» Exercise instructions
Your task is to copy the stretch of lines in the records below that begins with the line containing "(** What [Accept]" and ends with the line containing "l : l_outbox", exactly as written, with nothing added.

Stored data
(** ** Updates *)

Definition set_accept (pc : accept_pc) (l : OffloadListener) : OffloadListener :=
  {| l_inbox := l_inbox l; l_inboxClosed := l_inboxClosed l; l_outbox := l_outbox l; l_outboxClosed := l_outboxClosed l;
     l_closed := l_closed l; l_innerClosed := l_innerClosed l; l_queued := l_queued l; l_completed := l_completed l;
     l_failed := l_failed l; l_accept := pc; l_workers := l_workers l; l_close := l_close l;
     g_accepted := g_accepted l; g_delivered := g_delivered l; g_closed := g_closed l; g_shut := g_shut l |}.
Definition set_worker (i : nat) (pc : worker_pc) (l : OffloadListener) : OffloadListener :=
  {| l_inbox := l_inbox l; l_inboxClosed := l_inboxClosed l; l_outbox := l_outbox l; l_outboxClosed := l_outboxClosed l;
     l_closed := l_closed l; l_innerClosed := l_innerClosed l; l_queued := l_queued l; l_completed := l_completed l;
     l_failed := l_failed l; l_accept := l_accept l; l_workers := <[i := pc]> (l_workers l); l_close := l_close l;
     g_accepted := g_accepted l; g_delivered := g_delivered l; g_closed := g_closed l; g_shut := g_shut l |}.
Definition set_close (pc : close_pc) (l : OffloadListener) : OffloadListener :=
  {| l_inbox := l_inbox l; l_inboxClosed := l_inboxClosed l; l_outbox := l_outbox l; l_outboxClosed := l_outboxClosed l;
     l_closed := l_closed l; l_innerClosed := l_innerClosed l; l_queued := l_queued l; l_completed := l_completed l;
     l_failed := l_failed l; l_accept := l_accept l; l_workers := l_workers l; l_close := pc;
     g_accepted := g_accepted l; g_delivered := g_delivered l; g_closed := g_closed l; g_shut := g_shut l |}.
Definition set_channels (inbox : list conn) (outbox : list acceptResult) (l : OffloadListener) : OffloadListener :=
  {| l_inbox := inbox; l_inboxClosed := l_inboxClosed l; l_outbox := outbox; l_outboxClosed := l_outboxClosed l;
     l_closed := l_closed l; l_innerClosed := l_innerClosed l; l_queued := l_queued l; l_completed := l_completed l;
     l_failed := l_failed l; l_accept := l_accept l; l_workers := l_workers l; l_close := l_close l;
     g_accepted := g_accepted l; g_delivered := g_delivered l; g_closed := g_closed l; g_shut := g_shut l |}.
Definition set_closings (inboxClosed outboxClosed closed innerClosed : bool) (l : OffloadListener) : OffloadListener :=
  {| l_inbox := l_inbox l; l_inboxClosed := inboxClosed; l_outbox := l_outbox l; l_outboxClosed := outboxClosed;
     l_closed := closed; l_innerClosed := innerClosed; l_queued := l_queued l; l_completed := l_completed l;
     l_failed := l_failed l; l_accept := l_accept l; l_workers := l_workers l; l_close := l_close l;
     g_accepted := g_accepted l; g_delivered := g_delivered l; g_closed := g_closed l; g_shut := g_shut l |}.
Definition add_counts (queued completed failed : Z) (l : OffloadListener) : OffloadListener :=
  {| l_inbox := l_inbox l; l_inboxClosed := l_inboxClosed l; l_outbox := l_outbox l; l_outboxClosed := l_outboxClosed l;
     l_closed := l_closed l; l_innerClosed := l_innerClosed l; l_queued := l_queued l + queued; l_completed := l_completed l + completed;
     l_failed := l_failed l + failed; l_accept := l_accept l; l_workers := l_workers l; l_close := l_close l;
     g_accepted := g_accepted l; g_delivered := g_delivered l; g_closed := g_closed l; g_shut := g_shut l |}.
Definition note (accepted delivered closed : list conn) (shut : Z) (l : OffloadListener) : OffloadListener :=
  {| l_inbox := l_inbox l; l_inboxClosed := l_inboxClosed l; l_outbox := l_outbox l; l_outboxClosed := l_outboxClosed l;
     l_closed := l_closed l; l_innerClosed := l_innerClosed l; l_queued := l_queued l; l_completed := l_completed l;
     l_failed := l_failed l; l_accept := l_accept l; l_workers := l_workers l; l_close := l_close l;
     g_accepted := accepted ++ g_accepted l; g_delivered := delivered ++ g_delivered l; g_closed := closed ++ g_closed l;
     g_shut := g_shut l + shut |}.

Definition Close_conn (c : conn) : OffloadListener -> OffloadListener := note [] [] [c] 0.

(** A buffered channel takes one more element. *)
Definition room {A} (cfg : Config) (ch : list A) : bool := Z.of_nat (length ch) <? QueueSize cfg.

(** ** The atomic actions *)

(** [acceptLoop] *)
Inductive accept_step (cfg : Config) : OffloadListener -> OffloadListener -> Prop :=
  | acc_exit l : l_accept l = ALoop -> l_closed l = true -> accept_step cfg l (set_accept AReturn l)
  | acc_call l : l_accept l = ALoop -> l_closed l = false -> accept_step cfg l (set_accept AAccept l)
  | acc_conn l raw : l_accept l = AAccept -> l_innerClosed l = false ->
      accept_step cfg l (note [raw] [] [] 0 (set_accept (AEnqueue raw) l))
  | acc_err l err : l_accept l = AAccept -> accept_step cfg l (set_accept (AErr err) l)
  | acc_err_closed l err : l_accept l = AErr err -> l_closed l = true -> accept_step cfg l (set_accept AReturn l)
  | acc_err_timeout l err : l_accept l = AErr err -> l_closed l = false -> ae_timeout err = true ->
      accept_step cfg l (set_accept ALoop l)
  | acc_err_final l err : l_accept l = AErr err -> l_closed l = false -> ae_timeout err = false ->
      accept_step cfg l (set_accept (AForward (ae_msg err)) l)
  | acc_forward l err : l_accept l = AForward err -> room cfg (l_outbox l) = true ->
      accept_step cfg l (set_accept AReturn (set_channels (l_inbox l) (l_outbox l ++ [ARErr err]) l))
  | acc_forward_closed l err : l_accept l = AForward err -> l_closed l = true -> accept_step cfg l (set_accept AReturn l)
  | acc_enqueue l raw : l_accept l = AEnqueue raw -> room cfg (l_inbox l) = true ->
      accept_step cfg l (set_accept ACount (set_channels (l_inbox l ++ [raw]) (l_outbox l) l))
  | acc_count l : l_accept l = ACount -> accept_step cfg l (set_accept ALoop (add_counts 1 0 0 l))
  | acc_shut l raw : l_accept l = AEnqueue raw -> l_closed l = true ->
      accept_step cfg l (set_accept AReturn (note [] [] [raw] 1 l))
  | acc_drop l raw : l_accept l = AEnqueue raw -> l_closed l = false -> room cfg (l_inbox l) = false ->
      accept_step cfg l (set_accept ALoop (Close_conn raw (add_counts 0 0 1 l)))
  | acc_return l : l_accept l = AReturn ->
      accept_step cfg l (set_accept ADone (set_closings true (l_outboxClosed l) (l_closed l) (l_innerClosed l) l)).

(** [worker], the [i]-th *)
Inductive worker_step (cfg : Config) (tlsConfig : tls_behaviour) (i : nat) : OffloadListener -> OffloadListener -> Prop :=
  | wrk_recv l raw inbox : l_workers l !! i = Some WRecv -> l_inbox l = raw :: inbox ->
      worker_step cfg tlsConfig i l (set_worker i (WCount raw) (set_channels inbox (l_outbox l) l))
  | wrk_exit l : l_workers l !! i = Some WRecv -> l_inbox l = [] -> l_inboxClosed l = true ->
      worker_step cfg tlsConfig i l (set_worker i WDone l)
  | wrk_count l raw : l_workers l !! i = Some (WCount raw) ->
      worker_step cfg tlsConfig i l (set_worker i (WHandshake raw) (add_counts (-1) 0 0 l))
  | wrk_failed l raw o err : l_workers l !! i = Some (WHandshake raw) -> possible tlsConfig o -> handshake tlsConfig o = Some err ->
      worker_step cfg tlsConfig i l (set_worker i WRecv (Close_conn raw (add_counts 0 0 1 l)))
  | wrk_completed l raw o : l_workers l !! i = Some (WHandshake raw) -> possible tlsConfig o -> handshake tlsConfig o = None ->
      worker_step cfg tlsConfig i l (set_worker i (WSend raw) (add_counts 0 1 0 l))
  | wrk_send l c : l_workers l !! i = Some (WSend c) -> room cfg (l_outbox l) = true ->
      worker_step cfg tlsConfig i l (set_worker i WRecv (set_channels (l_inbox l) (l_outbox l ++ [ARConn c]) l))
  | wrk_closed l c : l_workers l !! i = Some (WSend c) -> l_closed l = true ->
      worker_step cfg tlsConfig i l (set_worker i WDone (Close_conn c l)).

(** What [Accept] does with what it received. *)
Definition take (r : acceptResult) (l : OffloadListener) : OffloadListener :=
  match r with ARConn c => note [] [c] [] 0 l | ARErr _ => l end.

(** A caller of [Accept]: its state and its answer. *)
Inductive Accept_step : OffloadListener -> OffloadListener -> string + conn -> Prop :=
  | Accept_result l r outbox : l_outbox l = r :: outbox ->
      Accept_step l (take r (set_channels (l_inbox l) outbox l)) (match r with ARConn c => inr c | ARErr err => inl err end)
  | Accept_drained l : l_outbox l = [] -> l_outboxClosed l = true -> Accept_step l l (inl "use of closed network connection"%string)
  | Accept_closed l : l_closed l = true -> Accept_step l l (inl "use of closed network connection"%string).

(** [Close] and the goroutine it starts. *)
Definition drained (r : acceptResult) (l : OffloadListener) : OffloadListener :=
  match r with ARConn c => Close_conn c l | ARErr _ => l end.

Inductive close_step : OffloadListener -> OffloadListener -> Prop :=
  | cls_once l : l_close l = CIdle ->
      close_step l (set_close CClosing (set_closings (l_inboxClosed l) (l_outboxClosed l) true (l_innerClosed l) l))
  | cls_again l : l_close l <> CIdle -> close_step l l
  | cls_inner l : l_close l = CClosing ->
      close_step l (set_close CWait (set_closings (l_inboxClosed l) (l_outboxClosed l) (l_closed l) true l))
  | cls_waited l : l_close l = CWait -> l_accept l = ADone -> Forall (eq WDone) (l_workers l) ->
      close_step l (set_close CDrain (set_closings (l_inboxClosed l) true (l_closed l) (l_innerClosed l) l))
  | cls_drain l r outbox : l_close l = CDrain -> l_outbox l = r :: outbox ->
      close_step l (drained r (set_channels (l_inbox l) outbox l))
  | cls_done l : l_close l = CDrain -> l_outbox l = [] -> close_step l (set_close CDone l).

Inductive step (cfg : Config) (tlsConfig : tls_behaviour) : OffloadListener -> OffloadListener -> Prop :=
  | step_accept l l' : accept_step cfg l l' -> step cfg tlsConfig l l'
  | step_worker i l l' : worker_step cfg tlsConfig i l l' -> step cfg tlsConfig l l'
  | step_Accept l l' res : Accept_step l l' res -> step cfg tlsConfig l l'
  | step_close l l' : close_step l l' -> step cfg tlsConfig l l'.

(** The states a listener can reach. *)
Definition reachable (numCPU : Z) (cfg : Config) (tlsConfig : tls_behaviour) : OffloadListener -> Prop :=
  rtc (step (with_defaults numCPU cfg) tlsConfig) (NewOffloadListener (with_defaults numCPU cfg)).

(** ** Counting *)

Definition accept_held (pc : accept_pc) : list conn := match pc with AEnqueue raw => [raw] | _ => [] end.
Definition worker_held (pc : worker_pc) : list conn :=
  match pc with WCount raw | WHandshake raw | WSend raw => [raw] | WRecv | WDone => [] end.
(** Connections a worker holds that it has not counted as completed. *)
Definition worker_pending (pc : worker_pc) : list conn := match pc with WCount raw | WHandshake raw => [raw] | _ => [] end.
Definition worker_uncounted (pc : worker_pc) : list conn := match pc with WCount raw => [raw] | _ => [] end.
Definition accept_uncounted (pc : accept_pc) : Z := match pc with ACount => 1 | _ => 0 end.
Definition ready_conn (r : acceptResult) : list conn := match r with ARConn c => [c] | ARErr _ => [] end.

(** Every connection taken from the inner listener, by where it is now. *)
Definition whereabouts (l : OffloadListener) : list conn :=
  l_inbox l ++ accept_held (l_accept l) ++ (l_workers l ≫= worker_held) ++ (l_outbox l ≫= ready_conn) ++ g_delivered l ++ g_closed l.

» Solution for this task
(** What [Accept] does with what it received. *)
Definition take (r : acceptResult) (l : OffloadListener) : OffloadListener :=
  match r with ARConn c => note [] [c] [] 0 l | ARErr _ => l end.

(** A caller of [Accept]: its state and its answer. *)
Inductive Accept_step : OffloadListener -> OffloadListener -> string + conn -> Prop :=
  | Accept_result l r outbox : l_outbox l = r :: outbox ->
      Accept_step l (take r (set_channels (l_inbox l) outbox l)) (match r with ARConn c => inr c | ARErr err => inl err end)
  | Accept_drained l : l_outbox l = [] -> l_outboxClosed l = true -> Accept_step l l (inl "use of closed network connection"%string)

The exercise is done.